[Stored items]
■ ■ ■ ■ ■

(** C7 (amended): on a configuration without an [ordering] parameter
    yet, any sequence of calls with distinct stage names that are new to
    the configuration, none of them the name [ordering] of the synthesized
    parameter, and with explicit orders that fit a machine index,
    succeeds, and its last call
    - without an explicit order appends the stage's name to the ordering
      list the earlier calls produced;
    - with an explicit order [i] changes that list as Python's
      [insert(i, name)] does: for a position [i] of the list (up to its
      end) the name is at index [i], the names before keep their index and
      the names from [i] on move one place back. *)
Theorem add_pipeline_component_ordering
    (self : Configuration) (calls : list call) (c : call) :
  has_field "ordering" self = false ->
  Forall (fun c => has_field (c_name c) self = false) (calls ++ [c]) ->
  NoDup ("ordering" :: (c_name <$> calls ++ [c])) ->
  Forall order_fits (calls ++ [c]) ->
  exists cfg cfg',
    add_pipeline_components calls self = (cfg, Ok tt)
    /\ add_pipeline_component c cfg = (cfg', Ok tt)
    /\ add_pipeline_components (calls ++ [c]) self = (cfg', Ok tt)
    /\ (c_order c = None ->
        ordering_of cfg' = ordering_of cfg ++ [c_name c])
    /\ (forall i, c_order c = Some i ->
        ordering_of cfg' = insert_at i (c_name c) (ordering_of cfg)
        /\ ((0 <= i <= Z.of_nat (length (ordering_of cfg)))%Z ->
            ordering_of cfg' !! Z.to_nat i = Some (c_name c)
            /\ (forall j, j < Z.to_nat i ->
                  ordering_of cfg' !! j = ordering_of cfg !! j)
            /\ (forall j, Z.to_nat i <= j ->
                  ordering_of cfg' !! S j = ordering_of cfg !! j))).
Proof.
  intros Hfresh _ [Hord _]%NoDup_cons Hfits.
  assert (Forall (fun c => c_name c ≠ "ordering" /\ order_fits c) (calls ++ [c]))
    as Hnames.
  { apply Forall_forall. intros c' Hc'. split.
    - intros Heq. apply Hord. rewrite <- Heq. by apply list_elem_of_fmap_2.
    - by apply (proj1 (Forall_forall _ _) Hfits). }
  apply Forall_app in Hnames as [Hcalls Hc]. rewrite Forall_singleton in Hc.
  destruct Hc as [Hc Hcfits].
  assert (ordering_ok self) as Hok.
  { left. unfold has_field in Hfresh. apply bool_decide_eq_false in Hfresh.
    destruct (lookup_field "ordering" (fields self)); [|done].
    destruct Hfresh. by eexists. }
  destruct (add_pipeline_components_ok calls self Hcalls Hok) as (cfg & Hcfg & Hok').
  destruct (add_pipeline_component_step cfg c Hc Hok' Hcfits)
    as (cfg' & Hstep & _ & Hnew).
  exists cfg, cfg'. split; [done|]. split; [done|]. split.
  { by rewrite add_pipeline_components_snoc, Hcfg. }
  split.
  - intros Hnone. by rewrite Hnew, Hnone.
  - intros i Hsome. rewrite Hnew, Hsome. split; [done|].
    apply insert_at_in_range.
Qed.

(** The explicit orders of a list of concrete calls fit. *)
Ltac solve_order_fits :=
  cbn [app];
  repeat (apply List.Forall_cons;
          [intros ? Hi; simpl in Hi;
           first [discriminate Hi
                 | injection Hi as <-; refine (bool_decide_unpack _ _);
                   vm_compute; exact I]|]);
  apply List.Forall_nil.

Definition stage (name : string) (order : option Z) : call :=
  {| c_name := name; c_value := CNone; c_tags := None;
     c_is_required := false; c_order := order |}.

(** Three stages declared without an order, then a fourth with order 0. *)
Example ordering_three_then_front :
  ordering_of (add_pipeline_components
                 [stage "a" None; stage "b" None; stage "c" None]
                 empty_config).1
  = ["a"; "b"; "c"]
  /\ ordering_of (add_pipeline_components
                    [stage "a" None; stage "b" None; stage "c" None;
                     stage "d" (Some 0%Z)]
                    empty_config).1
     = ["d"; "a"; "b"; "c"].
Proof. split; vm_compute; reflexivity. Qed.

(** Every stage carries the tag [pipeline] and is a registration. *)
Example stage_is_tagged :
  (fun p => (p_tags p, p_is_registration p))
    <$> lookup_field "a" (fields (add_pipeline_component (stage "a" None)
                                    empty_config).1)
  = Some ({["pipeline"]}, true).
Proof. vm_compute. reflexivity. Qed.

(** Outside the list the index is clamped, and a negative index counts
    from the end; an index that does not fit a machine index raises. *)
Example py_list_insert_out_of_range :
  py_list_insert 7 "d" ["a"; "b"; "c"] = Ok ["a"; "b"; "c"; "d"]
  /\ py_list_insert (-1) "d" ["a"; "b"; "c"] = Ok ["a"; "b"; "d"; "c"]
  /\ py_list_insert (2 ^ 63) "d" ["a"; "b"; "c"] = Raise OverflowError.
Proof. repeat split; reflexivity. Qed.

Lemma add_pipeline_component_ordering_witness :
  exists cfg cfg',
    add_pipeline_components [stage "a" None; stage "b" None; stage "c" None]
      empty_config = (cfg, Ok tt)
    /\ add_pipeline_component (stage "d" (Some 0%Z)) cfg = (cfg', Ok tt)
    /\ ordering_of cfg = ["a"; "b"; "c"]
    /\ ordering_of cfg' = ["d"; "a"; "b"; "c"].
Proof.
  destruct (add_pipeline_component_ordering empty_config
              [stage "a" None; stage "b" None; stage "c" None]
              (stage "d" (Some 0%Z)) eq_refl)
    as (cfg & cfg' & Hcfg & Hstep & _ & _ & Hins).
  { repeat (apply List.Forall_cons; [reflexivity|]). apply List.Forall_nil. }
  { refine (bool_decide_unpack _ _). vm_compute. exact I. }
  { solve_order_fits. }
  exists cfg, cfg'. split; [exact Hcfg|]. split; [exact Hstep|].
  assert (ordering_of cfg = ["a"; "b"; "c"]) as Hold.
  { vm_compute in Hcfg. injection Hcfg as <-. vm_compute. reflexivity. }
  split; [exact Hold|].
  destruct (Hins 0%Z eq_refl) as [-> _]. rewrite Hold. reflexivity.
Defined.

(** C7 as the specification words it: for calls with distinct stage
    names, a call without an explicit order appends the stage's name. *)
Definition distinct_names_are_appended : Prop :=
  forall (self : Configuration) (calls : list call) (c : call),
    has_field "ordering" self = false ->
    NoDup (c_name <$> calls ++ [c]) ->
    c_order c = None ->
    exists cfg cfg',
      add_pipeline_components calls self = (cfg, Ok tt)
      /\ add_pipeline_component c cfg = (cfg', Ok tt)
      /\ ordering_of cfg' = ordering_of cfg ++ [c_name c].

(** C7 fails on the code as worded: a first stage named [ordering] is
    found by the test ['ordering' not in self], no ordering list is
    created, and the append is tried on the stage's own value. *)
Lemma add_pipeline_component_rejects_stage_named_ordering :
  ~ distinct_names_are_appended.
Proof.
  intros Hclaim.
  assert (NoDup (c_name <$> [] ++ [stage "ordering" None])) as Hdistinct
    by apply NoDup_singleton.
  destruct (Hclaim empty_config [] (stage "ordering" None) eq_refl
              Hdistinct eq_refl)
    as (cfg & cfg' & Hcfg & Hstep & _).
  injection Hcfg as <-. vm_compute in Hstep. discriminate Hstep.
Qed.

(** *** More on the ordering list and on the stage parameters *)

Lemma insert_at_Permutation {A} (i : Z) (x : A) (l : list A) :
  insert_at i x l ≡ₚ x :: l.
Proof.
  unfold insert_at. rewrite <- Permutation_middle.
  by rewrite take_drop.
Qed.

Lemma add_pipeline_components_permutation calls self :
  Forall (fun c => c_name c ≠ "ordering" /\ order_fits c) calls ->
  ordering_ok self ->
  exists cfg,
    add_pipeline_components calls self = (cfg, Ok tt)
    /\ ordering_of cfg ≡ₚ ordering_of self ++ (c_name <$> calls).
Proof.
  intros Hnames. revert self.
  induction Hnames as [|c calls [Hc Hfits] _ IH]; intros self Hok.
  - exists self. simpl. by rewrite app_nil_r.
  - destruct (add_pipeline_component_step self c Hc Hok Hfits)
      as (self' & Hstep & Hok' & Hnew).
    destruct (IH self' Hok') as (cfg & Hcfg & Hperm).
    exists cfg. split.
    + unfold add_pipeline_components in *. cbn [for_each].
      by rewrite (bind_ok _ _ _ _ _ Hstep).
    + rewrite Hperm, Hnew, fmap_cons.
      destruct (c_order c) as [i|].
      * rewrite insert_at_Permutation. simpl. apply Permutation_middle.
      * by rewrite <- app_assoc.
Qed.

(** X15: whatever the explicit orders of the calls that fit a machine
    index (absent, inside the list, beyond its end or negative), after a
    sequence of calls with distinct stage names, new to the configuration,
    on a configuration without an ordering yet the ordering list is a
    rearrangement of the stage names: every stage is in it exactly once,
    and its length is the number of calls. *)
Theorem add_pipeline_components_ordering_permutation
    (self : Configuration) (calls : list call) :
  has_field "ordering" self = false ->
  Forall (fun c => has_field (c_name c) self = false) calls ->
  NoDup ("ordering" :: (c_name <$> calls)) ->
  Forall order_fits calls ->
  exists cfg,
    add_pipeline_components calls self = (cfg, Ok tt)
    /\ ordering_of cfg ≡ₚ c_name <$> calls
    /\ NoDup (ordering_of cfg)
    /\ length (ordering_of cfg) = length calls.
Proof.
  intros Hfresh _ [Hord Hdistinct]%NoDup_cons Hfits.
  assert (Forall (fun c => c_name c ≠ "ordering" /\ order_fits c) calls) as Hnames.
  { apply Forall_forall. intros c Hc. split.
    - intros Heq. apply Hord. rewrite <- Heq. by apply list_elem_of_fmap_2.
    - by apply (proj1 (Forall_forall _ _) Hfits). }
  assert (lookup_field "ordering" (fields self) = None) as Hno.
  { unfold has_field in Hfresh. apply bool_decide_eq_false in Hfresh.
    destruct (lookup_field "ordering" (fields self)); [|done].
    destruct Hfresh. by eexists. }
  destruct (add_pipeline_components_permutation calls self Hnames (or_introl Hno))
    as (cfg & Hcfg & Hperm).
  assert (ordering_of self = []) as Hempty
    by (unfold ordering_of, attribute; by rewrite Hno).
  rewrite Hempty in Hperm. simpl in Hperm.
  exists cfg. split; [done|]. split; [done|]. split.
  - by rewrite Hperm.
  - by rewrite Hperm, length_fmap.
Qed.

■ ■ ■ ■ ■

### Problem
In your reply, restate exactly the lines from the start of the records above through the line holding "intros Hfresh _ [Hord _]%NoDup_cons Hfits.", including both, and nothing else.

### Written reply
(** C7 (amended): on a configuration without an [ordering] parameter
    yet, any sequence of calls with distinct stage names that are new to
    the configuration, none of them the name [ordering] of the synthesized
    parameter, and with explicit orders that fit a machine index,
    succeeds, and its last call
    - without an explicit order appends the stage's name to the ordering
      list the earlier calls produced;
    - with an explicit order [i] changes that list as Python's
      [insert(i, name)] does: for a position [i] of the list (up to its
      end) the name is at index [i], the names before keep their index and
      the names from [i] on move one place back. *)
Theorem add_pipeline_component_ordering
    (self : Configuration) (calls : list call) (c : call) :
  has_field "ordering" self = false ->
  Forall (fun c => has_field (c_name c) self = false) (calls ++ [c]) ->
  NoDup ("ordering" :: (c_name <$> calls ++ [c])) ->
  Forall order_fits (calls ++ [c]) ->
  exists cfg cfg',
    add_pipeline_components calls self = (cfg, Ok tt)
    /\ add_pipeline_component c cfg = (cfg', Ok tt)
    /\ add_pipeline_components (calls ++ [c]) self = (cfg', Ok tt)
    /\ (c_order c = None ->
        ordering_of cfg' = ordering_of cfg ++ [c_name c])
    /\ (forall i, c_order c = Some i ->
        ordering_of cfg' = insert_at i (c_name c) (ordering_of cfg)
        /\ ((0 <= i <= Z.of_nat (length (ordering_of cfg)))%Z ->
            ordering_of cfg' !! Z.to_nat i = Some (c_name c)
            /\ (forall j, j < Z.to_nat i ->
                  ordering_of cfg' !! j = ordering_of cfg !! j)
            /\ (forall j, Z.to_nat i <= j ->
                  ordering_of cfg' !! S j = ordering_of cfg !! j))).
Proof.
  intros Hfresh _ [Hord _]%NoDup_cons Hfits.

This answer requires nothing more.